Où en êtes-vous dans le développement de ce procédé ?
W. de G. Dès 2019, nous avons démontré notre capacité à maîtriser l’ensemble du processus de gazéification à l'échelle industrielle : mélange des matières premières, conversion, traitement du gaz et injection dans le réseau à haute pression. Nous nous concentrons désormais sur la mise en service de notre première usine de démonstration industrielle à Alkmaar, aux Pays-Bas (capacité d'environ 20 MW), dont la production devrait démarrer cet été.

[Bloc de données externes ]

Inductive step : state → state → Prop :=
| step_send e q w s a :
    step (mkState q true w s a) (mkState (q ++ [e]) true w (s ++ [e]) a)
| step_drop q w s a :
    step (mkState q true w s a) (mkState q false w s a)
| step_recv e q b s a :
    step (mkState (e :: q) b Receiving s a) (mkState q b (Publishing e) s a)
| step_recv_none s a :
    step (mkState [] false Receiving s a) (mkState [] false Exited s a)
| step_publish e ok q b s a :
    step (mkState q b (Publishing e) s a) (mkState q b (Polling e) s (a ++ [(e, ok)]))
| step_next e e' q b s a :
    step (mkState (e' :: q) b (Polling e) s a) (mkState q b (Publishing e') s a)
| step_next_none e s a :
    step (mkState [] false (Polling e) s a) (mkState [] false Exited s a)
| step_wait e s a :
    step (mkState [] true (Polling e) s a) (mkState [] true (Waiting e) s a)
| step_timer e q b s a :
    step (mkState q b (Waiting e) s a) (mkState q b (Publishing e) s a)
| step_wake e e' q b s a :
    step (mkState (e' :: q) b (Waiting e) s a) (mkState q b (Publishing e') s a)
| step_wake_none e s a :
    step (mkState [] false (Waiting e) s a) (mkState [] false Exited s a).

(** [tried l a]: the attempts [a] are made of one or more attempts for each event of [l],
    in the order of [l]. *)
Inductive tried : list Event → list (Event * bool) → Prop :=
| tried_nil : tried [] []
| tried_new e ok l a : tried l a → tried (l ++ [e]) (a ++ [(e, ok)])
| tried_again e ok l a : tried (l ++ [e]) a → tried (l ++ [e]) (a ++ [(e, ok)]).

(** The same with the answers: a list of them for each event *)
Definition attempts_of (l : list Event) (answers : list (list bool)) : list (Event * bool) :=
  concat (zip_with (λ e bs, pair e <$> bs) l answers).
Definition count (bs : list bool) : nat := length (base.filter (λ b, b = true) bs).

Lemma tried_answers l a :
  tried l a → ∃ answers, length answers = length l ∧ ([] ∉ answers) ∧ a = attempts_of l answers.
Proof.
  unfold attempts_of. induction 1 as [|e ok l a _ (bss & Hl & Hn & ->)|e ok l a _ (bss & Hl & Hn & ->)].
  - exists []. split_and!; [done|by intros ?%elem_of_nil|done].
  - exists (bss ++ [[ok]]). split_and!; [rewrite !length_app; cbn; lia|set_solver|].
    by rewrite zip_with_app, concat_app.
  - destruct bss as [|bs bss _] using rev_ind; [by rewrite length_app, Nat.add_comm in Hl|].
    rewrite !length_app, !Nat.add_1_r in Hl. injection Hl as Hl.
    exists (bss ++ [bs ++ [ok]]). split_and!; [rewrite !length_app; cbn; lia| |].
    + rewrite elem_of_app, list_elem_of_singleton. intros [?|?]; [set_solver|by destruct bs].
    + by rewrite !zip_with_app, !concat_app, <-app_assoc by done; cbn; rewrite !app_nil_r, fmap_app.
Qed.

Lemma successes_app a a' : successes (a ++ a') = successes a ++ successes a'.
Proof. unfold successes. by rewrite filter_app, fmap_app. Qed.
Lemma successes_of l answers :
  successes (attempts_of l answers) = concat (zip_with (λ e bs, replicate (count bs) e) l answers).
Proof.
  unfold attempts_of. revert answers. induction l as [|e l IH]; intros [|bs answers]; [done..|].
  cbn [zip_with concat]. rewrite successes_app, IH. f_equal. unfold successes, count.
  induction bs as [|b bs IHb]; [done|]. rewrite fmap_cons, !filter_cons. destruct b.
  - rewrite !decide_True by done. cbn. f_equal. exact IHb.
  - rewrite !decide_False by done. exact IHb.
Qed.

Lemma tried_elem l a e : tried l a → e ∈ a.*1 → e ∈ l.
Proof.
  induction 1 as [|x ok l a _ IH|x ok l a _ IH]; [done|..];
    (rewrite fmap_app; intros [He|He]%elem_of_app; set_solver).
Qed.

(** What has been handled so far: the sent events are those which have been tried, then
    the one about to be tried for the first time, then the queue. *)
Definition invariant (st : state) : Prop :=
  match st.(worker) with
  | Receiving => st.(attempts) = [] ∧ st.(sent) = st.(queue)
  | Publishing e =>
      ∃ done, (tried done st.(attempts) ∨ tried (done ++ [e]) st.(attempts)) ∧
              st.(sent) = done ++ [e] ++ st.(queue)
  | Polling e | Waiting e =>
      ∃ done, tried (done ++ [e]) st.(attempts) ∧ st.(sent) = done ++ [e] ++ st.(queue)
  | Exited => tried st.(sent) st.(attempts) ∧ st.(sender_alive) = false ∧ st.(queue) = []
  end.

Lemma invariant_step st st' : step st st' → invariant st → invariant st'.
Proof.
  destruct 1; unfold invariant; cbn.
  - destruct w as [|e'|e'|e'|]; cbn.
    + intros [-> ->]. done.
    + intros (d & H & ->); exists d; by rewrite <-app_assoc.
    + intros (d & H & ->); exists d; by rewrite <-app_assoc.
    + intros (d & H & ->); exists d; by rewrite <-app_assoc.
    + intros (_ & ? & _); done.
  - destruct w; naive_solver.
  - intros [-> ->]. exists []. split; [left; constructor|done].
  - intros [-> ->]. split_and!; [constructor|done..].
  - intros (d & [H|H] & ->); exists d; split; try done; by constructor.
  - intros (d & H & ->). exists (d ++ [e]). split; [by left|by rewrite <-!app_assoc].
  - intros (d & H & ->). done.
  - done.
  - intros (d & H & ->). exists d. split; [by right|done].
  - intros (d & H & ->). exists (d ++ [e]). split; [by left|by rewrite <-!app_assoc].
  - intros (d & H & ->). done.
Qed.

Lemma invariant_reachable st : rtc step init st → invariant st.
Proof.
  revert st. apply rtc_ind_r; [done|].
  intros y z _ Hs Hi. by eapply invariant_step.
Qed.

(** Only what was sent is published. *)
Lemma published_sent st e : rtc step init st → e ∈ published st → e ∈ st.(sent).
Proof.
  intros Hi%invariant_reachable (x & -> & [_ Hx]%list_elem_of_filter)%list_elem_of_fmap.
  assert (x.1 ∈ st.(attempts).*1) as He by (by apply list_elem_of_fmap_2). clear Hx.
  unfold invariant in Hi. destruct (worker st) as [|e|e|e|].
  - destruct Hi as [Ha _]. rewrite Ha in He. by apply elem_of_nil in He.
  - destruct Hi as (d & [H|H] & ->); apply (tried_elem _ _ _ H) in He; set_solver.
  - destruct Hi as (d & H & ->); apply (tried_elem _ _ _ H) in He; set_solver.
  - destruct Hi as (d & H & ->); apply (tried_elem _ _ _ H) in He; set_solver.
  - destruct Hi as (H & _). by eapply tried_elem.
Qed.

(** ** The end of the worker *)
(** The remaining work of a worker whose sender is gone. *)
Definition work (st : state) : nat :=
  match st.(worker) with
  | Receiving | Polling _ => 2 * length st.(queue) + 1
  | Publishing _ => 2 * length st.(queue) + 2
  | Waiting _ => 2 * length st.(queue) + 3
  | Exited => 0
  end.

(** Every step is progress, also one of the timer. *)
Lemma work_step st st' :
  step st st' → st.(sender_alive) = false →
  work st' < work st ∧ st'.(sender_alive) = false ∧ st'.(sent) = st.(sent).
Proof. destruct 1; cbn; intros; simplify_eq; split_and!; try done; cbn; lia. Qed.

Lemma can_step st :
  st.(sender_alive) = false → invariant st → st.(worker) ≠ Exited → ∃ st', step st st'.
Proof.
  destruct st as [q [] w s a]; cbn; [done|]. intros _ _ Hw.
  destruct w as [|e|e|e|]; [destruct q| |destruct q|destruct q|done]; eexists; by constructor.
Unshelve. all: exact true.
Qed.

Lemma work_steps n st st' :
  nsteps step n st st' → st.(sender_alive) = false →
  n + work st' ≤ work st ∧ st'.(sender_alive) = false ∧ st'.(sent) = st.(sent).
Proof.
  induction 1 as [st|n st st1 st' Hs _ IH]; intros Hb; [by split_and!|].
  destruct (work_step _ _ Hs Hb) as (Hw & Hb1 & Hs1). destruct (IH Hb1) as (? & ? & Heq).
  split_and!; [lia|done|congruence].
Qed.

(** C10: What the worker does with the events: whatever the interleaving of the job and the
    worker, however often the timer fires and whichever publications fail, when the worker
    has exited it has tried to publish exactly the events which were sent, in that order,
    each one or more times in a row; and what has been published is each event as often
    as attempts for it succeeded, so in the order of sending, and an event is missing in
    the cluster exactly if every attempt for it failed. *)
Theorem worker_tries_all st :
  rtc step init st → st.(worker) = Exited →
  ∃ answers, length answers = length st.(sent) ∧ ([] ∉ answers) ∧
    st.(attempts) = attempts_of st.(sent) answers ∧
    published st = concat (zip_with (λ e bs, replicate (count bs) e) st.(sent) answers).
Proof.
  intros Hr Hw. apply invariant_reachable in Hr. unfold invariant in Hr. rewrite Hw in Hr.
  destruct Hr as [(answers & Hl & Hn & Ha)%tried_answers _]. exists answers.
  split_and!; [done..|]. unfold published. by rewrite Ha, successes_of.
Qed.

F. J. De notre côté, avec l’Institut Paul Scherrer, notre partenaire académique, nous testons notre première installation pilote (capacité de 150 KW) près de Zurich. Et nous allons prochainement démarrer l’installation d’un démonstrateur pilote dans une station d’épuration municipale, qui sera testé en condition réelle sur plusieurs mois début 2023.
Quelle a été votre stratégie de développement ?
W. de G. Avec le soutien de nos partenaires, des fonds de pension et de la banque nationale de promotion, nous avons lancé plusieurs projets pilotes à grande échelle dans lesquels nous avons développé et testé la technologie. En parallèle, nous avons créé notre propre centre de recherche et notre équipe. Sur la base des résultats de SCW Research, des projets pilotes et de la première installation à l'échelle industrielle, nous disposons d'une technologie à l'échelle industrielle que nous sommes capables de dupliquer.
F. J. Pour notre part, nous avons préféré développer notre pilote en laboratoire. Cela nous a permis de collecter des données et de réaliser de nombreux tests sur différentes matières premières afin de concevoir des prototypes.
« Les règles d'injection de gaz dans le réseau à haute pression sont très strictes. Il nous a fallu un certain temps pour répondre à ces spécifications exigeantes en matière de qualité du gaz. »Wout de Groot
Directeur du business développement de la société néerlandaise SCW Systems
Pensez-vous que votre expérience peut servir au développement de la filière en France ?
F. J. Sur le développement de la technologie, certainement. La France n’a pas de technologie mais elle a une longueur d’avance avec des consultants et un réseau de partenaires très engagés. Les gaziers sont de véritables ambassadeurs et ont beaucoup à apporter.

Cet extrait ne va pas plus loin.